[Stored data]
*****
(** *** Looking players up *)

Lemma find_first {A} (f : A → bool) (l : list A) (x : A) :
  find f l = Some x →
  ∃ before after,
    l = before ++ x :: after ∧ f x = true ∧ Forall (λ y, f y = false) before.
Proof.
  induction l as [|y l IH]; simpl; [done|].
  destruct (f y) eqn:Hy.
  - intros [= ->]. by exists [], l.
  - intros Hfind. destruct (IH Hfind) as (before & after & -> & Hx & Hbefore).
    exists (y :: before), after. repeat split; [done|]. by constructor.
Qed.

Lemma find_none_all {A} (f : A → bool) (l : list A) :
  find f l = None ↔ Forall (λ y, f y = false) l.
Proof.
  induction l as [|y l IH]; simpl; [by split|].
  destruct (f y) eqn:Hy.
  - split; [done|]. intros Hall. apply Forall_cons in Hall as [Hfalse _].
    congruence.
  - rewrite IH. split; [by constructor|]. by intros [_ ?]%Forall_cons.
Qed.

Lemma find_snoc {A} (f : A → bool) (l : list A) (x : A) :
  find f (l ++ [x]) =
    match find f l with
    | Some y => Some y
    | None => if f x then Some x else None
    end.
Proof.
  induction l as [|y l IH]; simpl; [done|]. by destruct (f y).
Qed.

Lemma names_all_differ nm (l : list Player) :
  Forall (λ p, bool_decide (name p = nm) = false) l ↔ nm ∉ name <$> l.
Proof.
  rewrite Forall_forall, list_elem_of_fmap. split.
  - intros Hall (p & -> & Hin). specialize (Hall p Hin).
    by apply bool_decide_eq_false in Hall.
  - intros Hout p Hin. apply bool_decide_eq_false. intros <-.
    apply Hout. by exists p.
Qed.

(** X5: [get_player] answers the first active player of that name, and
    raises [NonexistentPlayerNameError] exactly when no active player has
    it; eliminated players are not searched.  It never writes. *)
Theorem get_player_first_match (nm : string) (w : World) :
  (∃ p before after,
     get_player nm w = (Return p, w)
     ∧ players (board w) = before ++ p :: after
     ∧ name p = nm
     ∧ nm ∉ name <$> before)
  ∨ (get_player nm w = (Raise (NonexistentPlayerNameError nm), w)
     ∧ nm ∉ name <$> players (board w)).
Proof.
  destruct w as [b g]. unfold get_player. py_simpl.
  destruct (find _ (players b)) as [p|] eqn:Hfind.
  - left. apply find_first in Hfind as (before & after & Hsplit & Hp & Hbefore).
    exists p, before, after. repeat split; [done| |].
    + by apply bool_decide_eq_true in Hp.
    + by apply names_all_differ.
  - right. split; [done|]. by apply names_all_differ, find_none_all.
Qed.

(** X6: a player added under a name no active player has is the one
    [get_player] then answers for that name, with the former roster size as
    id; and for every other name [get_player] answers as before. *)
Theorem get_player_after_add_player (nm : string) (w : World) :
  nm ∉ name <$> players (board w) →
  get_player nm (step w (AddPlayer nm)) =
    (Return (Player_new (Z.of_nat (length (players (board w)))) nm),
     step w (AddPlayer nm))
  ∧ ∀ other, other ≠ nm →
      (get_player other (step w (AddPlayer nm))).1 = (get_player other w).1.
Proof.
  intros Hnew. unfold step. cbn [call]. rewrite add_player_run. simpl.
  destruct (existsb _ (players (board w))) eqn:Hdup.
  { apply existsb_name in Hdup. done. }
  simpl. split.
  - unfold get_player. py_simpl. rewrite find_snoc.
    apply names_all_differ, find_none_all in Hnew. rewrite Hnew. simpl.
    by rewrite bool_decide_eq_true_2.
  - intros other Hother. unfold get_player. py_simpl. rewrite find_snoc.
    destruct (find _ (players (board w))); [done|]. simpl.
    by rewrite bool_decide_eq_false_2.
Qed.

(** *** The update channel, in general *)

(** X7: [extract_updates] never emits a field.  With nothing to iterate
    over (an iterator that yields nothing, or no truthy argument and an
    empty pending set) it returns the empty mapping and leaves the pending
    set empty; in every other case it raises and leaves the board, the
    pending set included, as it was: [TypeError] for a truthy argument that
    cannot be iterated, [NameError] otherwise. *)
Theorem extract_updates_never_emits
    (custom_updates : option Iterable) (w : World) :
  (nothing_to_report custom_updates (board w)
   ∧ extract_updates custom_updates w
     = (Return ∅, mkWorld (set_updates ∅ (board w)) (rng w)))
  ∨ (¬ nothing_to_report custom_updates (board w)
     ∧ ∃ e, extract_updates custom_updates w = (Raise e, w)
         ∧ (e = NameError "private_state_translations"
            ∨ e = TypeError ∧ custom_updates = Some (Scalar true))).
Proof.
  rewrite extract_updates_run. unfold nothing_to_report.
  assert (Hpending : ∀ items, elements (updates (board w)) = items →
            (items = [] ∧ updates (board w) = ∅)
            ∨ (∃ p ps, items = p :: ps) ∧ updates (board w) ≠ ∅).
  { intros [|p ps] Hel.
    - left. split; [done|]. by apply leibniz_equiv, elements_empty_inv.
    - right. split; [by exists p, ps|].
      intros Hnone. by rewrite Hnone, elements_empty in Hel. }
  destruct custom_updates as [[[|p ps]|[|p ps]|[|]]|]; simpl;
    try (destruct (Hpending _ eq_refl) as [[-> Hnone]|[(p' & ps' & ->) Hsome]]).
  all: try (left; split; [by auto|done]).
  all: right; (split; [intros [[=]|[? ?]]; done|]).
  all: eexists; split; [reflexivity|]; by auto.
Qed.

Lemma pending_add_player nm : respects pending_grows (add_player nm).
Proof. unfold add_player. respects_by more_pending. Qed.

Lemma pending_get_player nm : respects pending_grows (get_player nm).
Proof. unfold get_player. respects_by more_pending. Qed.

Lemma pending_begin_game : respects pending_grows begin_game.
Proof. unfold begin_game. respects_by more_pending. Qed.

Lemma pending_draw_three_tiles : respects pending_grows draw_three_tiles.
Proof. unfold draw_three_tiles. respects_by more_pending. Qed.

Lemma pending_discard_tile tile : respects pending_grows (discard_tile tile).
Proof. unfold discard_tile. respects_by more_pending. Qed.

Lemma pending_advance_president : respects pending_grows advance_president.
Proof. unfold advance_president, get_president. respects_by more_pending. Qed.

Lemma pending_get_winner : respects pending_grows get_winner.
Proof. unfold get_winner. respects_by more_pending. Qed.

Lemma pending_get_current_presidential_power :
  respects pending_grows get_current_presidential_power.
Proof. unfold get_current_presidential_power. respects_by more_pending. Qed.

Lemma pending_get_full_state : respects pending_grows get_full_state.
Proof. unfold get_full_state. respects_by more_pending. Qed.

Lemma pending_extract_updates custom_updates :
  custom_updates ≠ Some (Iterator []) →
  respects pending_grows (extract_updates custom_updates).
Proof.
  intros Hsome w. rewrite extract_updates_run. unfold pending_grows.
  destruct custom_updates as [[[|p ps]|[|p ps]|[|]]|]; simpl; try done;
    destruct (elements (updates (board w))) eqn:Hel; simpl; try done;
    apply elements_empty_inv in Hel; set_solver.
Qed.

(** X8: the only call that can take a name out of the pending set is
    [extract_updates] given an iterator that yields nothing, which empties
    it.  After every other call, returned or raised, whatever was marked as
    updated before is still marked; so [extract_updates] without argument
    never clears a pending set that holds a name. *)
Theorem updates_shrink_only_by_empty_iterator (c : Call) (w : World) :
  updates (board w) ⊆ updates (board (step w c))
  ∨ (c = ExtractUpdates (Some (Iterator []))
     ∧ updates (board (step w c)) = ∅).
Proof.
  unfold step. destruct c; cbn [call]; unfold void;
    try (left;
         first [ apply pending_add_player | apply pending_begin_game
               | apply pending_draw_three_tiles | apply pending_discard_tile
               | apply pending_advance_president
               | apply (respects_bind pending_grows);
                   [|intros; apply (respects_ret pending_grows)] ];
         first [ apply pending_get_player | apply pending_get_winner
               | apply pending_get_current_presidential_power
               | apply pending_get_full_state ]).
  destruct (decide (custom_updates = Some (Iterator []))) as [->|Hother].
  - right. split; [done|]. unfold mbind, Py_bind.
    by rewrite extract_updates_run.
  - left. apply (respects_bind pending_grows);
      [by apply pending_extract_updates
      |intros; apply (respects_ret pending_grows)].
Qed.

(** X9: [discard_tile] raises [NonexistentTileError] exactly when the tile
    is not in the drawn pile, and then changes nothing, the pending set
    included; with the tile drawn it returns, the discard pile gains that
    tile at its end and the unused pile is untouched. *)
Theorem discard_tile_checks_first (tile : Tile) (w : World) :
  ((tile ∉ drawn_tiles (board w))
   ∧ discard_tile tile w = (Raise (NonexistentTileError tile), w))
  ∨ (tile ∈ drawn_tiles (board w)
     ∧ ∃ w', discard_tile tile w = (Return tt, w')
         ∧ discarded_tiles (board w') = discarded_tiles (board w) ++ [tile]
         ∧ unused_tiles (board w') = unused_tiles (board w)).
Proof.
  destruct (decide (tile ∈ drawn_tiles (board w))) as [Hin|Hout].
  - right. split; [done|].
    destruct (discard_tile_present tile w Hin) as (w' & Hrun & Hun & Hdisc & _).
    by exists w'.
  - left. split; [done|]. by apply discard_tile_absent.
Qed.

(** *** Starting the game *)

(** The table has an entry for five to ten players; the roles of an entry
    are as many as the players, and its power track has six slots. *)
Lemma config_entry n num_liberals num_fascists powers :
  NUM_PLAYERS_TO_BOARD_CONFIG n = Some (num_liberals, num_fascists, powers) →
  (5 ≤ n ≤ 10)%nat
  ∧ length (roles_of num_liberals num_fascists) = n
  ∧ length powers = 6.
Proof.
  intros Hentry. unfold roles_of.
  rewrite !length_app, !length_replicate. simpl.
  do 11 (destruct n as [|n];
         [try done; injection Hentry as <- <- <-; simpl; lia|]).
  done.
Qed.

Lemma config_missing n :
  NUM_PLAYERS_TO_BOARD_CONFIG n = None ↔ ¬ (5 ≤ n ≤ 10)%nat.
Proof.
  split.
  - intros Hnone Hrange.
    do 11 (destruct n as [|n]; [try done; lia|]). lia.
  - intros Hout.
    do 11 (destruct n as [|n]; [try done; lia|]). done.
Qed.

Lemma set_players_twice v v' b :
  set_players v (set_players v' b) = set_players v b.
Proof. by destruct b. Qed.

Lemma set_players_same w :
  mkWorld (set_players (players (board w)) (board w)) (rng w) = w.
Proof. destruct w as [b g]. by destruct b. Qed.

(** The loop of [begin_game] over seats that all have a role. *)
Lemma assign_loop identities m : ∀ k w,
  (k + m ≤ length identities)%nat →
  for_each (seq k m)
    (λ (_ : unit) i,
       match identities !! i with
       | None => raise IndexError
       | Some r =>
           modify_self (λ b,
             set_players (alter (set_identity r) i (players b)) b)
       end) tt w
  = (Return tt,
     mkWorld
       (set_players (assigned identities (seq k m) (players (board w)))
          (board w))
       (rng w)).
Proof.
  induction m as [|m IH]; intros k w Hlen; simpl.
  - unfold assigned. simpl. by rewrite set_players_same.
  - destruct (lookup_lt_is_Some_2 identities k) as [r Hr]; [lia|].
    py_simpl. rewrite Hr. simpl. rewrite IH by lia. simpl.
    rewrite set_players_twice. unfold assigned. simpl.
    assert (Hsame : assign identities k = set_identity r).
    { unfold assign. by rewrite Hr. }
    by rewrite Hsame.
Qed.

Lemma lookup_assigned identities m : ∀ k (ps : list Player) j,
  assigned identities (seq k m) ps !! j =
    if decide (k ≤ j < k + m)%nat then assign identities j <$> ps !! j
    else ps !! j.
Proof.
  unfold assigned.
  induction m as [|m IH]; intros k ps j; simpl.
  - by rewrite decide_False by lia.
  - rewrite IH. destruct (decide (j = k)) as [->|Hne].
    + rewrite decide_False by lia. rewrite decide_True by lia.
      apply list_lookup_alter_eq.
    + rewrite list_lookup_alter_ne by done.
      destruct (decide (S k ≤ j < S k + m)%nat).
      * by rewrite decide_True by lia.
      * by rewrite decide_False by lia.
Qed.

(** With a role for every seat, the loop deals the roles in seat order and
    leaves names and ids alone. *)
Lemma assigned_all identities (ps : list Player) :
  length identities = length ps →
  identity <$> assigned identities (seq 0 (length ps)) ps = Some <$> identities
  ∧ name <$> assigned identities (seq 0 (length ps)) ps = name <$> ps
  ∧ id <$> assigned identities (seq 0 (length ps)) ps = id <$> ps.
Proof.
  intros Hlen.
  assert (Hseat : ∀ j p, ps !! j = Some p →
            ∃ r, identities !! j = Some r
              ∧ assigned identities (seq 0 (length ps)) ps !! j
                = Some (set_identity r p)).
  { intros j p Hp. pose proof (lookup_lt_Some _ _ _ Hp) as Hj.
    destruct (lookup_lt_is_Some_2 identities j) as [r Hr]; [lia|].
    exists r. split; [done|].
    rewrite lookup_assigned, decide_True, Hp by lia. simpl.
    unfold assign. by rewrite Hr. }
  assert (Hnone : ∀ j, ps !! j = None →
            identities !! j = None
            ∧ assigned identities (seq 0 (length ps)) ps !! j = None).
  { intros j Hp. apply lookup_ge_None in Hp. split.
    - apply lookup_ge_None. lia.
    - by rewrite lookup_assigned, decide_False, lookup_ge_None_2 by lia. }
  repeat split; apply list_eq; intros j; rewrite !list_lookup_fmap;
    destruct (ps !! j) as [p|] eqn:Hp;
    try (destruct (Hseat j p Hp) as (r & Hr & ->); by rewrite ?Hr);
    destruct (Hnone j Hp) as [Hr ->]; by rewrite ?Hr.
Qed.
*****
▸ **WHAT THE EXERCISE ASKS**:
Go through the lines above and count those with the string "NonexistentTileError". Reply with the count and nothing more.

▸ **SOLUTION BELOW**:
2